A number of potential limitations within this current study should be acknowledged. The prevalence of synovitis, erosion and bursitis within the forefoot was not validated by any other 'gold standard' imaging technique such as MRI. Other authors have not attempted to address this issue either although results from the OMERACT MSUS special interest group highlighted the need to consider comparison of MSUS data with histology and MRI [29]. MRI however remains more costly and less readily accessible than MSUS which made it less feasible to be included in this study. Limitations relating to the sample should also be highlighted. The sample was relatively small and comprised patients with severe disease therefore generalizibility to the whole population of patients with RA needs to be confirmed. Finally, the images selected for analysis after the consensus meeting were taken from part of the cohort that the podiatrist and radiologist used for the initial reliability analyses. Whilst the consensus meeting did take place once data collection was complete, an element of recall bias may have been introduced and thus should be acknowledged.

Conclusion

This study was the first to attempt to investigate inter-observer agreement in the use of diagnostic ultrasound between an allied health professional (podiatrist) and an expert radiologist. Performance of MSUS in image acquisition and interpretation by the podiatrist was of an acceptable standard during the primary investigation and following further training levels of agreement increased to a good standard. The foot is a complex structure with many small joints and podiatrists are well placed to be involved in its MSUS assessment, however we have highlighted the importance of appropriate training and further mentorship from experts in MSUS imaging techniques. Finally, we have recommended that further work is undertaken in establishing reliable protocols for MSUS assessment of the foot.

List of Abbreviations

MSUS: Musculskeletal ultrasound; MRI: Magnetic Resonance Imaging; MTPJ: Metatarso-phalangeal joint; RA: Rheumatoid Arthritis; ACR: American College of Rheumatology; TNF: Tumour necrosis factor; DAS28: 28 joint Disease Activity Score; VAS: Visual Analog Scale; BSR: British Society for Rheumatology; RCR: Royal College of Radiologists; EULAR: European League Against Rheumatism; SD: Standard Deviation; OMERACT: Outcome Measures in Rheumatology Clinical Trials.

Competing interests

No benefits in any form have been received or will be received from a commercial party related directly or indirectly to the subject of this article.

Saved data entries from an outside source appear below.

(** On groups that keep their promise the two sorts of [birthdays]
    change nothing. *)
Lemma lines_unsorted grouped :
  group_ok [] grouped ->
  map (day_line grouped) (sorted (map fst grouped)) = map group_line grouped.
Proof.
  intros [Hk Hg]. rewrite sorted_id.
  - rewrite map_map. apply map_ext_in. intros [k ns] Hin.
    unfold day_line, group_line. simpl.
    apply list_elem_of_In in Hin.
    rewrite (getitem_elem grouped k ns Hk Hin).
    rewrite Forall_forall in Hg. destruct (Hg _ Hin) as (_ & Hns & _).
    simpl in Hns. rewrite (sorted_id ns Hns). reflexivity.
  - clear Hg. induction Hk as [|k l Hl IH Hkl]; constructor; [exact IH|].
    eapply Forall_impl; [exact Hkl|]. intros k'. apply str_lt_le.
Qed.

(** Every entry is listed in the group of its date. *)
Lemma setdefault_append_elem day nm grouped :
  exists ns, (day, ns) ∈ setdefault_append day nm grouped /\ nm ∈ ns.
Proof.
  induction grouped as [|[k ns] g IH]; simpl.
  - exists [nm]. split; left.
  - destruct (String.eqb_spec k day) as [->|N].
    + exists (ns ++ [nm]). split; [left|]. apply elem_of_app. right. left.
    + destruct IH as (ns' & Hin & Hn). exists ns'. split; [right; exact Hin|exact Hn].
Qed.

The authors declare that they have no competing interests.

Authors' contributions

CB conceived of the study and participated in its design, coordination and collection of clinical variables, MSUS assessments and writing of the manuscript. KD participated in the design of the study, MSUS assessments, consensus meeting and helped to draft the manuscript. MS participated in the MSUS assessments, and helped to draft the manuscript. SS participated in study design and coordination. JB participated in the design of the study and helped to draft the manuscript. CE participated in the design of the study, coordination, confirmation of RA diagnosis and helped to draft the manuscript. NA participated in the design of the study, coordination and helped to draft the manuscript. All authors read and approved the final manuscript

Acknowledgements

This study was supported by the Southampton Rheumatology Trust and Arthritis Research Campaign.